Primary cells are taken from living tissues, stem cells are a subset of primary cells, and cell lines are immortalized products

As part of Cell Products—on our AI-Assisted Reagent Selection application—we’ve created seven subcategories to encompass the variety of product types that are part of our database. At first glance, three subcategories, in particular, may appear similar: primary cells, stem cells, and cell lines. Here’s what each of these mean:

Primary cells: The cells are taken directly from living tissue. They best represent cells as they exist in the body in terms of expression, morphology, and metabolism and are well-suited to experiments that interrogate those in vivo processes or for drug development, for example. However, they have a finite lifespan, a limited capacity for expansion, they are relatively expensive and sometimes in limited supply (particularly primary cells from patients).
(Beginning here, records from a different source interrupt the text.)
Lemma convert_block_ok n h : node_fits n ->
  ipfs_merkledag_convert_block_to_node (node_block n h) = Ret (Some (node_saved n)).
Proof. intros [Hn _]. by apply node_decode_wire. Qed.

(** ** Writing a block *)
Lemma block_write_ok (repo : FSRepo D) b c h : path_ok (path repo) -> hash_ok h -> block_ok b ->
  block_cid b = Some c -> cid_hash c = Some h -> cid_hash_length c = 32 ->
  let put := datastore_put (mkRecord (Some h) 32 (Some (b32 h)) 56 0) (datastore repo) in
  ipfs_repo_fsrepo_block_write b repo =
    Ret (if put.1 =? 0 then 0 else 1, Some (zlen (block_wire b)),
         mkRepo (path repo) (<[file_name (path repo) h := block_wire b]> (repo_files repo)) put.2).
Proof.
  intros Hp Hh Hb Hc H1 H2 put. unfold ipfs_repo_fsrepo_block_write, ipfs_blockstore_new.
  rewrite !malloc_always. cbn [andb]. rewrite (blockstore_put_ok _ _ b c h) by done. cbn [rbind].
  change (1 =? 0) with false. cbv iota. unfold ipfs_datastore_helper_add_block_to_datastore.
  rewrite (block_record_ok h b c) by done. cbn [rbind path repo_files datastore]. fold put. by destruct put.
Qed.

(** [h] is the hash of the node, or the one computed from its encoding *)
Lemma compute_hash_ok sha256 n h : node_fits n -> hash_ok h ->
  (n_hash n = Some h /\ n_hash_size n = 32 \/ n_hash n = None /\ sha256 (node_wire n) = h) ->
  node_compute_hash sha256 n = Ret (inr (set_node_hash (Some h) 32 n)).
Proof.
  intros [Hn Hs] [Hh Hl] Hnh. unfold node_compute_hash. destruct Hnh as [[H1 H2]|[-> H2]].
  - rewrite H1. do 2 f_equal. destruct n; simpl in *. by subst.
  - pose proof (node_wire_length n Hn). pose proof Hn as (_ & _ & Hpos).
    rewrite node_encode_size_ok by done. cbn [rbind].
    rewrite (node_encode_emits n Hn) by (rewrite ?zlen_fresh; lia). cbn [rbind]. rewrite malloc_always.
    unfold libp2p_crypto_hashing_sha256. rewrite memrd_app by done. cbn [rbind]. rewrite H2.
    rewrite memwr_ok by (rewrite zlen_fresh; lia). cbn [rbind]. rewrite Hl.
    rewrite (zlen_0_nil (zdrop _ _)); [by rewrite app_nil_r|]. rewrite zlen_drop; rewrite zlen_fresh; lia.
Qed.

Lemma merkledag_add_ok sha256 n h (repo : FSRepo D) : path_ok (path repo) -> node_fits n -> hash_ok h ->
  (n_hash n = Some h /\ n_hash_size n = 32 \/ n_hash n = None /\ sha256 (node_wire n) = h) ->
  let put := datastore_put (mkRecord (Some h) 32 (Some (b32 h)) 56 0) (datastore repo) in
  let w := block_wire (node_block n h) in
  ipfs_merkledag_add sha256 n repo =
    Ret (if put.1 =? 0 then 0 else 1, Some (zlen w), set_node_hash (Some h) 32 n,
         mkRepo (path repo) (<[file_name (path repo) h := w]> (repo_files repo)) put.2).
Proof.
  intros Hp Hn Hh Hnh put w. unfold ipfs_merkledag_add. rewrite (compute_hash_ok _ n h) by done. cbn [rbind].
  rewrite (convert_node_ok (set_node_hash (Some h) 32 n) h) by done. cbn [rbind].
  change (node_block (set_node_hash (Some h) 32 n) h) with (node_block n h).
  rewrite (block_write_ok repo _ (mkCid 1 CID_DAG_PROTOBUF (Some h) 32) h) by (done || by apply node_block_ok).
  cbn [rbind]. fold put w. by destruct (put.1 =? 0).
Qed.

(** ** Reading a node *)
Lemma merkledag_get_ok (repo : FSRepo D) n h h' : path_ok (path repo) -> node_fits n -> hash_ok h ->
  hash_ok h' -> is_Some (datastore_get h' (datastore repo)) -> base32_key h' = base32_key h ->
  repo_files repo !! file_name (path repo) h = Some (block_wire (node_block n h)) ->
  ipfs_merkledag_get h' 32 repo = Ret (Some (set_node_hash (Some h') 32 (node_saved n))).
Proof.
  intros Hp Hn Hh Hh' [rec Hrec] Hk Hf. pose proof (node_block_ok n h Hn Hh) as Hb.
  pose proof (block_size_ok _ Hb). pose proof Hh' as [_ Hl'].
  unfold ipfs_merkledag_get, ipfs_repo_fsrepo_node_read, datastore_has, ipfs_blockstore_get_node.
  rewrite memrd_all by done. cbn [rbind]. rewrite Hrec.
  rewrite <- (app_nil_r h') at 1. rewrite blockstore_read_lookup by done.
  rewrite (proj2 (file_name_inj (path repo) h' h Hh' Hh) Hk), Hf.
  rewrite read_buffer_ok by lia. cbn [rbind].
  rewrite <- (app_nil_r (block_wire _)) at 1. rewrite block_decode_wire by done. cbn [rbind block_saved block_data block_data_length].
  rewrite node_block_payload by done. change (deref (Some ?x)) with x. cbn [node_block block_data_length].
  rewrite <- (app_nil_r (node_wire n)) at 1. rewrite node_decode_wire by apply Hn. cbn [rbind].
  unfold ipfs_hashtable_node_set_hash. cbn [n_hash node_saved]. rewrite malloc_always.
  change ((0 <? 32) && negb true) with false. change (0 <? 32) with true. cbv iota.
  by rewrite memrd_all by done.
Qed.

Lemma merkledag_get_other (repo : FSRepo D) h h' w d : path_ok (path repo) -> hash_ok h -> hash_ok h' ->
  is_Some (datastore_get h' (datastore repo)) -> is_Some (datastore_get h' d) ->
  base32_key h' <> base32_key h ->
  ipfs_merkledag_get h' 32 (mkRepo (path repo) (<[file_name (path repo) h := w]> (repo_files repo)) d) =
    ipfs_merkledag_get h' 32 repo.
Proof.
  intros Hp Hh Hh' [r1 H1] [r2 H2] Hk. pose proof Hh' as [_ Hl'].
  unfold ipfs_merkledag_get, ipfs_repo_fsrepo_node_read, datastore_has, ipfs_blockstore_get_node.
  rewrite memrd_all by done. cbn [rbind datastore path repo_files]. rewrite H1, H2.
  by rewrite blockstore_read_other.
Qed.

Lemma multihash_digest_32 h rest : hash_ok h ->
  mh_multihash_digest (MH_H_SHA2_256 :: 32 :: h ++ rest) 34 = Ret (inr (h ++ rest, 32)).
Proof. intros [_ Hl]. unfold mh_multihash_digest, padd. rewrite !zlen_cons, zlen_app, Hl. zbool. done. Qed.
End proofs.

(** ** Properties *)

(** Property C1. [ipfs_merkledag_add] of a node without a hash stores it under
    the sha256 of its encoding and sets that hash in the node; if the datastore
    accepts the record, [ipfs_merkledag_get] with that hash gives its links and
    its data back.  A hash that was present before still reads the same node,
    unless it shares its first 205 bits with the new one: then it reads the new
    node. *)
Theorem merkledag_add_get {M : Malloc} {Hm : MallocOk M} {Dk : Disk} {Hd : DiskOk Dk} {D : Type}
    {Ds : Datastore D} {Dl : DatastoreLaws D} (sha256 : bytes -> bytes) (n : HashtableNode)
    (repo : FSRepo D) (k : Z) (d : D) :
  path_ok (path repo) -> node_fits n -> n_hash n = None -> hash_ok (sha256 (node_wire n)) ->
  let h := sha256 (node_wire n) in
  datastore_put (mkRecord (Some h) 32 (Some (b32 h)) 56 0) (datastore repo) = (k, d) -> k <> 0 ->
  exists bytes_written repo',
    ipfs_merkledag_add sha256 n repo = Ret (1, Some bytes_written, set_node_hash (Some h) 32 n, repo') /\
    ipfs_merkledag_get h 32 repo' = Ret (Some (set_node_hash (Some h) 32 (node_saved n))) /\
    ipfs_merkledag_get_by_multihash (MH_H_SHA2_256 :: 32 :: h) 34 repo' = ipfs_merkledag_get h 32 repo' /\
    forall h', hash_ok h' -> is_Some (datastore_get h' (datastore repo)) ->
      if decide (take 25 h' = take 25 h /\ (fun x => x / 8) <$> h' !! 25%nat = (fun x => x / 8) <$> h !! 25%nat)
      then ipfs_merkledag_get h' 32 repo' = Ret (Some (set_node_hash (Some h') 32 (node_saved n)))
      else ipfs_merkledag_get h' 32 repo' = ipfs_merkledag_get h' 32 repo.
Proof.
  intros Hp Hn Hnh Hh h Hput Hk.
  pose proof (merkledag_add_ok sha256 n h repo Hp Hn Hh (or_intror (conj Hnh eq_refl))) as Hadd.
  cbv zeta in Hadd. fold h in Hput. rewrite Hput in Hadd. cbn [fst snd] in Hadd.
  rewrite (proj2 (Z.eqb_neq k 0) Hk) in Hadd.
  eexists _, _. split; [exact Hadd|]. clear Hadd.
  assert (Hget : forall h', hash_ok h' -> is_Some (datastore_get h' d) -> base32_key h' = base32_key h ->
    ipfs_merkledag_get h' 32 (mkRepo (path repo)
      (<[file_name (path repo) h := block_wire (node_block n h)]> (repo_files repo)) d) =
      Ret (Some (set_node_hash (Some h') 32 (node_saved n)))).
  { intros h' Hh' Hd' Hk'. apply (merkledag_get_ok _ n h h'); try done. cbn [repo_files path]. apply lookup_insert_eq. }
  split_and!.
  - apply Hget; [done| |done]. by eapply (put_present h _ _ k d); [|exact Hput|done].
  - unfold ipfs_merkledag_get_by_multihash. rewrite <- (app_nil_r h) at 1.
    rewrite (multihash_digest_32 h []) by done. cbn [rbind]. by rewrite app_nil_r.
  - intros h' Hh' Hd'. assert (Hd2 : is_Some (datastore_get h' d)) by (by eapply put_keeps).
    destruct (decide _) as [Hs|Hs].
    + apply Hget; [done|done|]. by apply base32_key_same.
    + apply merkledag_get_other; try done. by intros E%base32_key_same.
Qed.

(** a hash function for concrete runs: the length, then sevens *)
Definition ex_sha (b : bytes) : bytes := zlen b mod 256 :: replicate 31 7.

Definition ex_node : HashtableNode := mkNode 2 (Some [8; 1]) [sample_link] None None 0.

Lemma merkledag_add_get_witness :
  let M := malloc_total in let Dk := disk_total in
  let repo := mkRepo ex_repo_path ∅ (∅ : gmap bytes DatastoreRecord) in
  let h := ex_sha (node_wire ex_node) in
  exists bytes_written repo',
    ipfs_merkledag_add ex_sha ex_node repo = Ret (1, Some bytes_written, set_node_hash (Some h) 32 ex_node, repo') /\
    ipfs_merkledag_get h 32 repo' = Ret (Some (set_node_hash (Some h) 32 (node_saved ex_node))) /\
    ipfs_merkledag_get_by_multihash (MH_H_SHA2_256 :: 32 :: h) 34 repo' = ipfs_merkledag_get h 32 repo' /\
    forall h', hash_ok h' -> is_Some (datastore_get h' (datastore repo)) ->
      if decide (take 25 h' = take 25 h /\ (fun x => x / 8) <$> h' !! 25%nat = (fun x => x / 8) <$> h !! 25%nat)
      then ipfs_merkledag_get h' 32 repo' = Ret (Some (set_node_hash (Some h') 32 (node_saved ex_node)))
      else ipfs_merkledag_get h' 32 repo' = ipfs_merkledag_get h' 32 repo.
Proof.
  intros M Dk repo h.
  apply (merkledag_add_get ex_sha ex_node repo 1 (<[h := mkRecord (Some h) 32 (Some (b32 h)) 56 0]> ∅)).
  - exact ex_repo_path_ok.
  - split; [|by vm_compute]. split; [|by split_and!]. apply Forall_cons_2; [apply sample_link_ok|apply Forall_nil_2].
  - reflexivity.
  - split; [|reflexivity]. constructor; [unfold byte_range; apply Z.mod_pos_bound; lia|].
    apply Forall_replicate. unfold byte_range. lia.
  - reflexivity.
  - discriminate.
Defined.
Stem cells: Stem cells can be considered a subset of primary cells. They have the capacity to differentiate into a variety of cells and are a valuable research tool for investigating things like tissue/organ replacement or stem cell therapy.

Cell lines: These tend to be cells that have been immortalized, so they do not suffer from the same finite lifespan as primary cells. However, the mutations they accrued that enable their lifespan may affect their metabolism, morphology, etc. Subcultures of cell lines that have other desirable traits are considered strains. Given the changes that cell lines have undergone, there is controversy around how appropriate they are to use in drug development or toxicology research.